Referee response for version 2

José M Bautista 1

This case report describes the rare concurrence of two haematological genetic disorders associated to chromosome X (PNH and G6PD deficiency) and provides a retrospective interpretation of the clinical development throughout the detailed and focused experimental analysis of the patient’s cells and the genetics associated to them. Following an appealing and reasonable hypothesis, the results obtained by Perdigones et al. offer an authoritative haematology lesson. Thus, the authors take the case report as a centre to discuss the biology of PNH clones and the potential mechanism of red cell lysis when two independent haemolysis-prone genes are associated in the same patient.

The originality and presentation of the case warrant the readers interest. The final version with the amendments made following the report from two previous reviewers resulted in a solid article worth reading for haematologists and geneticists.

I have read this submission. I believe that I have an appropriate level of expertise to confirm that it is of an acceptable scientific standard.

F1000Res. 2014 Nov 4. doi: 10.5256/f1000research.5927.r6632

Referee response for version 2

Anastasios Karadimitris 1

I have read this submission. I believe that I have an appropriate level of expertise to confirm that it is of an acceptable scientific standard.

F1000Res. 2014 Sep 4. doi: 10.5256/f1000research.5317.r6022

Referee response for version 1

Anastasios Karadimitris 1

Perdigones and colleagues describe the rare co-occurence in the same patient of two X-linked disorders, one acquired the other inherited, both causing intravascular haemolysis.

However how the interaction of the two disorders led to the clinical episode described in the case report is not clear because the temporal analysis of the clinical events and the associated laboratory tests are not presented in sufficient detail.

Charting clinical events, labs and therapeutic interventions might make association of the heamolytic episodes with co-trimoxazole or intercurrent infection clearer.

It appears that the majority of the PNH clone (in both granulocytes and red cells) is type II, i.e., only partially deficient of GPI. One assumes that this picture was obtained after the haemolytic attack. If so, it could be that type III, i.e., severely deficient RBC were indeed G6PD-deficient. Was flow-cytometry performed after Eculizumab treatment? Eculizumab would protect type III RBC from lysis and thus would allow re-assessment of G6PD activity.

Minor points

  • Was anti-CD55 or –CD59 was used for flow analysis? The authors state anti-CD55 in methods but describe anti-CD59 in results.

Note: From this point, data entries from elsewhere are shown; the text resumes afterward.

(* ===== verification/Schedule.v ===== *)
(** * When a cron schedule fires next (internal/cron/cron.go)

    The parsed schedule, the day rule and the search [Next] makes, in UTC. *)
From S2P Require Import Prelude GoBase Calendar.

(** ** Definitions *)

Record Schedule := mkSchedule {
  minute : Z;
  hour : Z;
  dom : Z;
  month : Z;
  dow : Z;
  domStar : bool;
  dowStar : bool;
  every : Z
}.

#[export] Instance Schedule_eq_dec : EqDecision Schedule.
Proof. solve_decision. Defined.

(** [searchLimit]: 5 * 365 days. *)
Definition searchLimit : Z := 5 * 365 * 24 * Hour.

(** [mask&(1<<v) != 0] on 64-bit words. *)
Definition bitSet (mask v : Z) : bool :=
  if bool_decide (v > 63) then false
  else negb (bool_decide (Z.land mask (wrapu64 (Z.shiftl 1 v)) = 0)).

Definition dayMatches (s : Schedule) (t : Z) : bool :=
  let domOK := bitSet (dom s) (t_Day t) in
  let dowOK := bitSet (dow s) (t_Weekday t) in
  if domStar s && dowStar s then true
  else if domStar s then dowOK
  else if dowStar s then domOK
  else domOK || dowOK.

(** One iteration of the search: the instant to look at next, or the result. *)
Definition next_step (s : Schedule) (limit t : Z) : Z + Z :=
  if negb (Before t limit) then inr zeroTime
  else if negb (bitSet (month s) (t_Month t)) then
    inl (AddDate (Date (t_Year t) (t_Month t) 1 0) 1 0)
  else if negb (dayMatches s t) then
    inl (AddDate (Date (t_Year t) (t_Month t) (t_Day t) 0) 0 1)
  else if negb (bitSet (hour s) (t_Hour t)) then
    inl (Add (Date (t_Year t) (t_Month t) (t_Day t) (t_Hour t)) Hour)
  else if negb (bitSet (minute s) (t_Minute t)) then inl (Add t Minute)
  else inr t.

(** The most iterations the search can make: one per minute up to the limit, and
    the one that ends it. *)
Definition searchSteps : positive := 2628001.

(** [Next] with at most [fuel] iterations of its loop: [None] if they do not suffice. *)
Definition Next_within (fuel : positive) (s : Schedule) (t : Z) : option Z :=
  if bool_decide (every s > 0) then Some (Add t (every s))
  else
    let t := Add (Truncate t Minute) Minute in
    let limit := Add t searchLimit in
    match loop fuel (next_step s limit) t with
    | inr r => Some r
    | inl _ => None
    end.

(** The result, as its callers use it. A search that did not end would give [t] itself here,
    which is never the answer; [next_first] shows that every search ends. *)
Definition Next (s : Schedule) (t : Z) : Z := default t (Next_within searchSteps s t).

(** The whole minutes at which the schedule fires. *)
Definition fires_at (s : Schedule) (u : Z) : bool :=
  bool_decide (u mod Minute = 0) && bitSet (month s) (t_Month u) && dayMatches s u &&
  bitSet (hour s) (t_Hour u) && bitSet (minute s) (t_Minute u).

(** No firing from [a] up to, and not including, [b]. *)
Definition quiet (s : Schedule) (a b : Z) : Prop := ∀ u, a ≤ u < b → fires_at s u = false.

(** ** Lemmas *)

Lemma bitSet_spec mask v : 0 ≤ v → bitSet mask v = bool_decide (v ≤ 63) && Z.testbit mask v.
Proof.
  intros Hv. unfold bitSet. destruct (bool_decide_reflect (v > 63)).
  { by rewrite bool_decide_eq_false_2 by lia. }
  rewrite (bool_decide_eq_true_2 (v ≤ 63)) by lia. simpl. rewrite wrapu64_id.
  2:{ rewrite Z.shiftl_mul_pow2, Z.mul_1_l by lia. split; [lia|]. apply Z.pow_lt_mono_r; lia. }
  rewrite Z.shiftl_mul_pow2, Z.mul_1_l by lia.
  destruct (Z.testbit mask v) eqn:Hb.
  - rewrite bool_decide_eq_false_2; [done|]. intros H0.
    assert (Z.testbit (Z.land mask (2 ^ v)) v = true) as H.
    { by rewrite Z.land_spec, Hb, Z.pow2_bits_true. }
    by rewrite H0, Z.bits_0 in H.
  - rewrite bool_decide_eq_true_2; [done|]. apply Z.bits_inj'. intros k Hk.
    rewrite Z.land_spec, Z.bits_0. destruct (decide (k = v)) as [->|]; [by rewrite Hb|].
    by rewrite Z.pow2_bits_false, andb_false_r by lia.
Qed.

(** Day, hour and minute of an instant, as divisions. *)
Lemma clock_spec t :
  t = dayNumber t * Day + t_Hour t * Hour + t_Minute t * Minute + t mod Minute ∧
  0 ≤ t_Hour t < 24 ∧ 0 ≤ t_Minute t < 60 ∧ 0 ≤ t mod Minute < Minute.
Proof.
  unfold dayNumber, t_Hour, t_Minute, Day. unfold_durations.
  replace (24 * (60 * (60 * (1000 * 1000000)))) with 86400000000000 by lia.
  replace (60 * (60 * (1000 * 1000000))) with 3600000000000 by lia.
  replace (60 * (1000 * 1000000)) with 60000000000 by lia.
  Z.to_euclidean_division_equations; lia.
Qed.

(** Midnight of the day, and the start of the hour, of an instant. *)
Lemma Date_of_day t h :
  Date (t_Year t) (t_Month t) (t_Day t) h = dayNumber t * Day + h * Hour.
Proof.
  unfold Date, t_Year, t_Month, t_Day. pose proof (civil_days (dayNumber t)) as H.
  destruct (civil (dayNumber t)) as [[y m] d]. simpl. by destruct H as (_ & _ & ->).
Qed.

Lemma dayNumber_midnight z h : 0 ≤ h < 24 → dayNumber (z * Day + h * Hour) = z ∧ t_Hour (z * Day + h * Hour) = h.
Proof.
  intros Hh. unfold dayNumber, t_Hour, Day. unfold_durations.
  replace (24 * (60 * (60 * (1000 * 1000000)))) with 86400000000000 by lia.
  replace (60 * (60 * (1000 * 1000000))) with 3600000000000 by lia.
  split; Z.to_euclidean_division_equations; lia.
Qed.

(** Date arithmetic on a midnight. *)
Lemma AddDate_midnight z months ds :
  AddDate (z * Day) months ds =
    let '(y, m, d) := civil z in days y (m + months) (d + ds) * Day.
Proof.
  unfold AddDate, t_Year, t_Month, t_Day.
  destruct (dayNumber_midnight z 0 ltac:(lia)) as [Hd Hh].
  rewrite Z.mul_0_l, Z.add_0_r in Hd, Hh. rewrite Hd, Hh.
  destruct (civil z) as [[y m] d]. unfold Date. simpl. lia.
Qed.

(** Whole days, and the order of instants. *)
Lemma dayNumber_order t n :
  (dayNumber t < n ↔ t < n * Day) ∧ (∀ u, t ≤ u → dayNumber t ≤ dayNumber u) ∧
  (n * Day) mod Minute = 0.
Proof.
  unfold dayNumber. assert (0 < Day) as HD by done. split_and!.
  - pose proof (Z.mul_div_le t Day HD). pose proof (Z.mul_succ_div_gt t Day HD). nia.
  - intros u Hu. by apply Z.div_le_mono.
  - replace (n * Day) with (n * (24 * 60) * Minute) by (unfold Day, Hour; lia). by apply Z.mod_mul.
Qed.

(** The jump to the first of the next month. *)
Lemma month_jump t :
  let t' := AddDate (Date (t_Year t) (t_Month t) 1 0) 1 0 in
  t < t' ∧ t' mod Minute = 0 ∧ ∀ u, t ≤ u < t' → t_Month u = t_Month t.
Proof.
  cbv zeta. unfold Date. rewrite Z.mul_0_l, Z.add_0_r, AddDate_midnight.
  unfold t_Year, t_Month. pose proof (next_month_spec (dayNumber t)) as H.
  destruct (civil (dayNumber t)) as [[y m] d] eqn:Hc. cbn [fst snd] in *.
  destruct H as (-> & Hlt & Hsame). rewrite Z.add_0_r. set (n := days y (m + 1) 1) in *.
  destruct (dayNumber_order t n) as (Ho & Hmono & Hmin).
  split_and!; [by apply Ho|done|]. intros u [Htu Hun].
  apply Hsame. split; [by apply Hmono|]. by apply (dayNumber_order u n).
Qed.

(** The jump to the next midnight. *)
Lemma day_jump t :
  let t' := AddDate (Date (t_Year t) (t_Month t) (t_Day t) 0) 0 1 in
  t < t' ∧ t' mod Minute = 0 ∧ ∀ u, t ≤ u < t' → dayNumber u = dayNumber t.
Proof.
  cbv zeta. rewrite Date_of_day, Z.mul_0_l, Z.add_0_r, AddDate_midnight.
  pose proof (civil_days (dayNumber t)) as H.
  destruct (civil (dayNumber t)) as [[y m] d]. destruct H as (_ & _ & H).
  replace (days y (m + 0) (d + 1)) with (dayNumber t + 1)
    by (rewrite Z.add_0_r; unfold days in *; cbv zeta in *; lia).
  destruct (dayNumber_order t (dayNumber t + 1)) as (Ho & Hmono & Hmin).
  split_and!; [apply Ho; lia|done|]. intros u [Htu Hun].
  apply (dayNumber_order u (dayNumber t + 1)) in Hun. specialize (Hmono u Htu). lia.
Qed.

(** The jump to the next whole hour. *)
Lemma hour_jump t :
  let t' := Add (Date (t_Year t) (t_Month t) (t_Day t) (t_Hour t)) Hour in
  t < t' ∧ t' mod Minute = 0 ∧
  ∀ u, t ≤ u < t' → dayNumber u = dayNumber t ∧ t_Hour u = t_Hour t.
Proof.
  cbv zeta. rewrite Date_of_day. unfold Add. pose proof (clock_spec t) as (Ht & Hh & Hm & Hs).
  split_and!.
  - unfold_durations. lia.
  - replace (dayNumber t * Day + t_Hour t * Hour + Hour)
      with ((dayNumber t * (24 * 60) + t_Hour t * 60 + 60) * Minute) by (unfold Day, Hour; lia).
    by apply Z.mod_mul.
  - intros u Hu. pose proof (clock_spec u) as (Hu' & Hh' & Hm' & Hs').
    assert (dayNumber u * 24 + t_Hour u = dayNumber t * 24 + t_Hour t); [|lia].
    unfold Day in *. unfold_durations. lia.
Qed.

(** The next minute. *)
Lemma minute_jump t :
  t mod Minute = 0 → (t + Minute) mod Minute = 0 ∧
  ∀ u, t ≤ u < t + Minute → u mod Minute = 0 → u = t.
Proof.
  intros Ht. assert (0 < Minute) as HM by done. split.
  - replace (t + Minute) with (t + 1 * Minute) by lia. by rewrite Z.mod_add.
  - intros u Hu Hum. apply Z.mod_divide in Ht as [a ->]; [|done].
    apply Z.mod_divide in Hum as [c ->]; [|done].
    generalize dependent Minute. intros M HM Hu. assert (c = a) as -> by nia. done.
Qed.

(** Firing depends on the month, the day, the hour and the minute. *)
Lemma fires_at_false s u :
  bitSet (month s) (t_Month u) = false ∨ dayMatches s u = false ∨
  bitSet (hour s) (t_Hour u) = false ∨ bitSet (minute s) (t_Minute u) = false →
  fires_at s u = false.
Proof. unfold fires_at. intros [-> |[-> |[-> | ->]]]; by rewrite ?andb_false_r. Qed.

Lemma dayMatches_same_day s t u : dayNumber u = dayNumber t → dayMatches s u = dayMatches s t.
Proof. unfold dayMatches, t_Day, t_Weekday. by intros ->. Qed.

(** One iteration moves forward over instants at which the schedule is quiet. *)
Lemma next_step_spec s limit t :
  t mod Minute = 0 → t < limit →
  match next_step s limit t with
  | inl t' => t < t' ∧ t' mod Minute = 0 ∧ quiet s t t'
  | inr r => r = t ∧ fires_at s t = true
  end.
Proof.
  intros Ht Hlim. unfold next_step. rewrite (proj2 (Before_spec t limit) Hlim). cbn [negb].
  destruct (bitSet (month s) (t_Month t)) eqn:Hmo; cbn [negb].
  2:{ destruct (month_jump t) as (H1 & H2 & H3). split_and!; [done|done|].
      intros u Hu. apply fires_at_false. left. by rewrite H3. }
  destruct (dayMatches s t) eqn:Hda; cbn [negb].
  2:{ destruct (day_jump t) as (H1 & H2 & H3). split_and!; [done|done|].
      intros u Hu. apply fires_at_false. right. left. by rewrite (dayMatches_same_day s t) by auto. }
  destruct (bitSet (hour s) (t_Hour t)) eqn:Hho; cbn [negb].
  2:{ destruct (hour_jump t) as (H1 & H2 & H3). split_and!; [done|done|].
      intros u Hu. apply fires_at_false. right. right. left. by destruct (H3 u Hu) as [_ ->]. }
  destruct (bitSet (minute s) (t_Minute t)) eqn:Hmi; cbn [negb].
  - split; [done|]. unfold fires_at. by rewrite Hmo, Hda, Hho, Hmi, bool_decide_eq_true_2.
  - destruct (minute_jump t Ht) as [H1 H2]. unfold Add. split_and!; [unfold_durations; lia|done|].
    intros u Hu. destruct (decide (u mod Minute = 0)) as [Hum|Hum].
    + rewrite (H2 u Hu Hum). apply fires_at_false. auto.
    + unfold fires_at. by rewrite bool_decide_eq_false_2.
Qed.

(** What the search has found: the first firing from [t0], or none before [limit]. *)
Definition found (s : Schedule) (t0 limit r : Z) : Prop :=
  (fires_at s r = true ∧ t0 ≤ r < limit ∧ quiet s t0 r) ∨ (r = zeroTime ∧ quiet s t0 limit).

(** Instants on the minute are a whole minute apart. *)
Lemma minutes_apart a b : a mod Minute = 0 → b mod Minute = 0 → a < b → a + Minute ≤ b.
Proof.
  intros Ha Hb Hab. apply Z.mod_divide in Ha as [x ->]; [|done].
  apply Z.mod_divide in Hb as [y ->]; [|done]. assert (0 < Minute) by done.
  generalize dependent Minute. intros M Hlt HM. assert (x + 1 ≤ y) by nia. nia.
Qed.

(** The search ends within its bound, in the right result. *)
Lemma search_ends s t0 :
  t0 mod Minute = 0 →
  let limit := t0 + searchLimit in
  ∃ r, loop searchSteps (next_step s limit) t0 = inr r ∧ found s t0 limit r.
Proof.
  intros H0 limit. assert (0 < Minute) as HM by done.
  assert (limit mod Minute = 0) as Hl.
  { unfold limit. replace searchLimit with (2628000 * Minute) by done. by rewrite Z.mod_add. }
  apply (loop_terminates (λ t, t0 ≤ t ∧ t mod Minute = 0 ∧ quiet s t0 t)
    (found s t0 limit) (λ t, Z.max 0 ((limit - t) / Minute))).
  - intros t (Hge & Hmod & Hq). destruct (decide (t < limit)) as [Hlt|Hlt].
    + pose proof (next_step_spec s limit t Hmod Hlt) as Hstep.
      destruct (next_step s limit t) as [t'|r].
      * destruct Hstep as (Htt & Hmod' & Hq').
        pose proof (minutes_apart t t' Hmod Hmod' Htt). pose proof (minutes_apart t limit Hmod Hl Hlt).
        assert ((limit - t') / Minute ≤ (limit - t) / Minute - 1).
        { replace ((limit - t) / Minute - 1) with ((limit - t + -1 * Minute) / Minute)
            by (rewrite Z.div_add by lia; lia). apply Z.div_le_mono; lia. }
        assert (1 ≤ (limit - t) / Minute) by (apply Z.div_le_lower_bound; lia).
        split_and!; [lia|done| |lia|lia].
        intros u Hu. destruct (decide (u < t)); [apply Hq; lia|apply Hq'; lia].
      * destruct Hstep as [-> Hf]. by left.
    + unfold next_step. assert (Before t limit = false) as -> by (apply bool_decide_eq_false_2; lia).
      right. split; [done|]. intros u Hu. apply Hq. lia.
  - split_and!; [lia|done|]. intros u Hu. lia.
  - replace (limit - t0) with searchLimit by (unfold limit; lia).
    replace (searchLimit / Minute) with 2628000 by done. unfold searchSteps. lia.
Qed.

(** Where the search starts. *)
Lemma search_start t :
  let t0 := Add (Truncate t Minute) Minute in t0 mod Minute = 0 ∧ t < t0 ≤ t + Minute.
Proof.
  cbv zeta. unfold Add, Truncate. assert (0 < Minute) as HM by done. pose proof (Z.mod_pos_bound t Minute HM) as Hm.
  split; [|lia]. replace (t - t mod Minute + Minute) with ((t / Minute + 1) * Minute); [by apply Z.mod_mul|].
  pose proof (Z.div_mod t Minute ltac:(lia)). lia.
Qed.

(** The search ends within the bound, and with any larger one, and finds what it should. *)
Lemma Next_ends s t :
  every s ≤ 0 →
  let t0 := Add (Truncate t Minute) Minute in
  (∀ fuel, (searchSteps ≤ fuel)%positive → Next_within fuel s t = Some (Next s t)) ∧ found s t0 (t0 + searchLimit) (Next s t).
Proof.
  intros He t0. destruct (search_start t) as [H0 _]. destruct (search_ends s t0 H0) as (r & Hr & Hf).
  assert (∀ fuel, (searchSteps ≤ fuel)%positive → Next_within fuel s t = Some r) as Hw.
  { intros fuel Hle. unfold Next_within. rewrite bool_decide_eq_false_2 by lia. cbv zeta.
    fold t0. change (Add t0 searchLimit) with (t0 + searchLimit). by rewrite (loop_more searchSteps fuel _ _ r). }
  assert (Next s t = r) as -> by (unfold Next; by rewrite Hw). done.
Qed.

(** ** Properties *)


(** 12:00 on weekdays: from the morning of Friday, 1 January 2021, the next firing is noon
    of that day; from there on it is Monday. *)
Definition demo_schedule : Schedule := mkSchedule 1 4096 4294967294 8190 62 true false 0.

  • Normal ranges of lab tests need to be provided

  • ‘Another factor was that treatment with eculizumab, by inhibiting lysis of PNH red cells may have led to a higher level of PNH (and concomitantly G6PD deficient) red cells than would be present in untreated patients.’ This statement is rather irrelevant because eculizumab was started after treatment with co-trimoxazole.

  • Need to use Greek characters appropriately, i.e., ul should be ml 

I have read this submission. I believe that I have an appropriate level of expertise to confirm that it is of an acceptable scientific standard, however I have significant reservations, as outlined above.

F1000Res. 2014 Oct 15.
Philip Mason 1

It appears that the majority of the PNH clone (in both granulocytes and red cells) is type II, i.e., only partially deficient of GPI. One assumes that this picture was obtained after the haemolytic attack. If so, it could be that type III, i.e., severely deficient RBC were indeed G6PD-deficient. Was flow-cytometry performed after Eculizumab treatment? Eculizumab would protect type III RBC from lysis and thus would allow re-assessment of G6PD activity.

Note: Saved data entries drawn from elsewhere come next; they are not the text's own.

Lemma NewServer_cfg PD g b cfg hostname pid NewID srv :
  NewServer PD g (Some b) cfg hostname pid NewID = Ok srv →
  srv_cfg srv = fill_config g cfg (generateWorkerID hostname pid NewID) ∧ srv_maint srv = has_Maintenance b.
Proof.
  unfold NewServer. case_bool_decide; [done|]. destruct (check_queues _ _) as [seen|e]; [|done]. cbn [mbind result_bind].
  destruct (check_weights _ _); [done|]. cbv zeta. destruct (compile_all _ _ _) as [es|e]; [|done]. cbn [mbind result_bind].
  repeat (case_match; try done). by intros [= <-].
Qed.

(** Cron entries were configured exactly when some were compiled. *)
Lemma compiled_nonempty PD es m :
  compile_all PD es ∅ = Ok m → (0 < size m)%nat ↔ es ≠ [].
Proof.
  intros Hc. pose proof (compile_all_spec PD es ∅) as H. rewrite Hc in H.
  destruct H as (_ & _ & H3 & H4). destruct es as [|e es].
  - simpl in Hc. injection Hc as <-. rewrite map_size_empty. split; [lia|done].
  - split; [done|]. intros _. destruct (H3 e) as (ce & _ & Hce); [by left|].
    assert (size m ≠ 0)%nat by (by eapply map_size_ne_0_lookup_2). lia.
Qed.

We agree with this comment. Of course it is possible that at the time of the observation of association of co-trimoxazole associated hemolysis a different PNH clone was more prevalent than when analyzed for G6PD deficiency. We included this possibility in our discussion. The most recent flow cytometry was performed when the patient was on eculizimab.

Minor points

  • Was anti-CD55 or –CD59 was used for flow analysis? The authors state anti-CD55 in methods but describe anti-CD59 in results. The diagnosis for PNH was performed in a CLIA approved clinical laboratory of the hospital.

    We present the results for CD59. CD55 was also tested however the discrimination between the three populations is more difficult.

  •  Normal ranges of lab tests need to be provided.

    We have included normal ranges for laboratory tests in parentheses after the patient’s values.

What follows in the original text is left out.